Tuesday 12 August 2014

Malaysian banks enhance back end systems for regionalisation and prepare front end for digitisation

Restructuring of IT infrastructure towards regional integration and digitisation are emerging as key visible trends among banks in Malaysia. Driven by needs towards greater customer centricity, improved engagements and faster time to market, most leading banks are revisiting their IT systems.
Discussing their IT strategy and initiatives, Gurdev Singh, Hong Leong Bank’s GM, Technology Innovation Services, IT Division, says, “From a corporate perspective, we are trying to reach out to ASEAN countries such as Singapore, Cambodia, and Vietnam to expand further. We seek to create a regional platform that powers business in these countries and at the same time actually be able to defray costs of building individual platforms in these countries”.
Many leading banks in Malaysia have recently implemented initiatives towards IT restructuring. CIMB recently implemented a common regional core banking platform across Singapore, Thailand and Malaysia. OCBC Bank has also integrated a core banking system across Singapore and Malaysia operations. Ambank replaced their core banking system, branch teller front end system and enterprise data warehouse. Hong Leong bank is not far behind in this competitive race of beefing up the IT systems to fuel future growth.
“We revisited our back end system to support regionalization and digitization. We actually looked at some of our weak spots in middleware, backend systems and thereafter either upgraded them or changed them to new systems or platforms. We have replaced the credit card system and ATM switch, undertaken certain core banking changes and converted our branch teller system into a web-based solution. We are also moving away from the mainframe to AS400 and UNIX platforms”, explains Gurdev.
“These activities will prepare the back end system and middle ware to be able to manage to what we consider the new technology wave that will take place with the front channel changes to meet customer needs”, he adds.
As customers become more tech-savvy and mobile, digital banking channels present a massive opportunity for banks to grow and also increase their customer base. Recognising this, Hong Leong Bank has scratched out its earlier internet banking system and rebuilt it to include a new mobile banking system.
“Electronic channels that actually reduce the need for consumers to deal directly with a brick and mortar branch concept are the focus. Our strategy is to reach out to consumers either through virtual platforms or physical channels that are strategically placed in highest population density areas. Most Malaysian banks are also embarking on the same strategy”, feels Gurdev.

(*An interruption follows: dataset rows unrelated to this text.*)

Lemma set_uri_recs_last p all todo t rest :
  set_uri_recs p all todo = (t, Ret rest) -> completed t.
Proof.
  unfold set_uri_recs. intros H.
  destruct (scan p todo) as [t1 [[r1|]| |o|]] eqn:E1; simpl in H;
    try discriminate.
  - inversion H; subst. rewrite app_nil_r. eapply scan_last; eauto.
  - match type of H with
    | context [bind (scan p all) ?k] =>
        destruct (bind (scan p all) k) as [t3 r3] eqn:E3
    end.
    assert (K : r3 = Ret rest -> completed t3).
    { intros ->.
      destruct (scan p all) as [t4 [[r4|]| |o|]] eqn:E4; simpl in E3;
        try discriminate.
      inversion E3; subst. rewrite app_nil_r. eapply scan_last; eauto. }
    destruct (do_loop p); simpl in H; inversion H; subst;
      destruct (K eq_refl) as (t0 & u & -> & Hu).
    + exists (t1 ++ t0), u. now rewrite app_assoc.
    + exists (t1 ++ core_exit :: t0), u. now rewrite <- !app_assoc.
Qed.

Lemma replay_recs_completed p all k : forall todo,
  Forall completed (fst (replay_recs p all todo k)).
Proof.
  induction k as [|k IH]; intros todo; [constructor|].
  cbn [replay_recs].
  destruct (set_uri_recs p all todo) as [t [rest| |o|]] eqn:E;
    try constructor.
  - specialize (IH rest). destruct (replay_recs p all rest k). simpl in *.
    constructor; [|assumption]. eapply set_uri_recs_last; eauto.
Qed.

Lemma hdrs_vis t : forall c c',
  req_extra_hdrs c = req_extra_hdrs c' ->
  req_extra_hdrs (fold_left call_apply (vis t) c)
    = req_extra_hdrs (fold_left call_apply t c').
Proof.
  induction t as [|e t IH]; intros c c' H; [exact H|].
  cbn [vis filter]. fold (vis t).
  destruct e as [|h|u|ch]; cbn [is_empty_target negb fold_left];
    try (apply IH; simpl; congruence).
  destruct u; cbn [negb fold_left]; apply IH; simpl; congruence.
Qed.

Lemma call_after_vis t : completed t -> call_after (vis t) = call_after t.
Proof.
  intros (t0 & u & -> & Hu). unfold call_after.
  rewrite vis_app, !fold_left_app.
  destruct u as [|a u]; [discriminate|]. simpl. f_equal.
  now apply hdrs_vis.
Qed.

Lemma map_call_after_vis ts :
  Forall completed ts -> map call_after (map vis ts) = map call_after ts.
Proof.
  induction 1 as [|t ts Ht _ IH]; [reflexivity|].
  simpl. now rewrite IH, call_after_vis.
Qed.

Lemma forallb_filter {A} (f g : A -> bool) l :
  forallb f l = true -> forallb f (filter g l) = true.
Proof.
  induction l as [|a l IH]; simpl; intros H; [reflexivity|].
  apply andb_true_iff in H as [Ha Hl].
  destruct (g a); simpl; [rewrite Ha|]; auto.
Qed.

Lemma collapse_nonempty recs :
  existsb nonempty recs = true -> collapse recs <> [] /\ recs <> [].
Proof.
  intros H. apply existsb_exists in H as (r & Hin & Hr). split.
  - intros E. assert (Hin' : In r (collapse recs))
      by (apply filter_In; now split).
    rewrite E in Hin'. exact Hin'.
  - intros ->. exact Hin.
Qed.

Lemma collapse_all_nonempty recs : forallb nonempty (collapse recs) = true.
Proof.
  apply forallb_forall. intros r Hin. now apply filter_In in Hin.
Qed.

(** The requests that went out in [k] calls are the same on both logs. *)
Lemma replay_collapse p recs pad pad' k :
  forallb nul_free recs = true ->
  existsb nonempty recs = true ->
  map call_after (fst (replay p (at_record recs pad recs) k))
    = map call_after
        (fst (replay p (at_record (collapse recs) pad' (collapse recs)) k)).
Proof.
  intros Hn He. destruct (collapse_nonempty recs He) as [Hc Hr].
  rewrite (replay_at_record p recs pad Hn Hr k [] recs eq_refl).
  rewrite (replay_at_record p (collapse recs) pad'
             (forallb_filter _ _ _ Hn) Hc k [] (collapse recs) eq_refl).
  cbn [fst]. destruct (replay_recs_collapse p recs k recs) as [Ht _].
  rewrite <- (map_call_after_vis _ (replay_recs_completed p recs k recs)).
  rewrite <- (map_call_after_vis _
                (replay_recs_completed p (collapse recs) k (collapse recs))).
  now rewrite Ht.
Qed.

“We are looking at initiatives that will generate higher fee based income rather than interest based income, which was the way the traditional banks built their systems on”, he adds.
However, like most other banks in the country, the bank has incurred significant expenditure in beefing up its IT systems across back end and digital channels and now needs to tackle the problem of managing cost implications.
Asian Banker Research shows that Hong Leong Bank incurred a total technology spend of about 8% of its total income in 2012. However in 2013, it managed to reign in its high IT capital expenditures and brought its total IT spend down to 4.8% of total income.
“We have a number of regulatory requirements, the framework for that accounts for about 30% of our IT budget. We have incurred high capital expenditure that will convert into depreciated costs over the next five years. Taking that into consideration, do we see a need for increase in IT budget? The answer is probably no. We have done enough of what we needed to do, and now we will focus on using this and building business”, he adds.
The bank expects to now lower its capital expenditure and also have controlled operating expenses. It expects its operating expense to correlate to the rise in revenue and is looking at some innovative and ground breaking measures to control future IT costs. “The current year should end up with similar IT spending as a percentage of revenue and the next year may see a drop, but not more than 10%”, feels Gurdev.
“We need to find the ways to reduce IT costs, without reducing our technological advantage. I feel there are two ways of managing this. First we may go towards partnership and profit sharing with the vendors and that has not been done before. I would not be surprised if we see an increasing trend among banks towards this. Unlike the existing scenario where banks bear the entire IT cost, new arrangements could see the vendor and bank sharing the development cost. Vendors would provide software while the bank will provide hardware and they would both share the profits from use of the system”, explains Gurdev.
“The second way is to do proper cost management in order to manage the IT operating and capital costs. I feel that as banks embark on IT projects, they will be looking at very short ROIs. They will no longer be looking at three or four year payback periods. Rather, they will target year-to-year payback periods. Banks should try to sort out what is the most essential business first before talking about other enhancements for applications,” he concludes.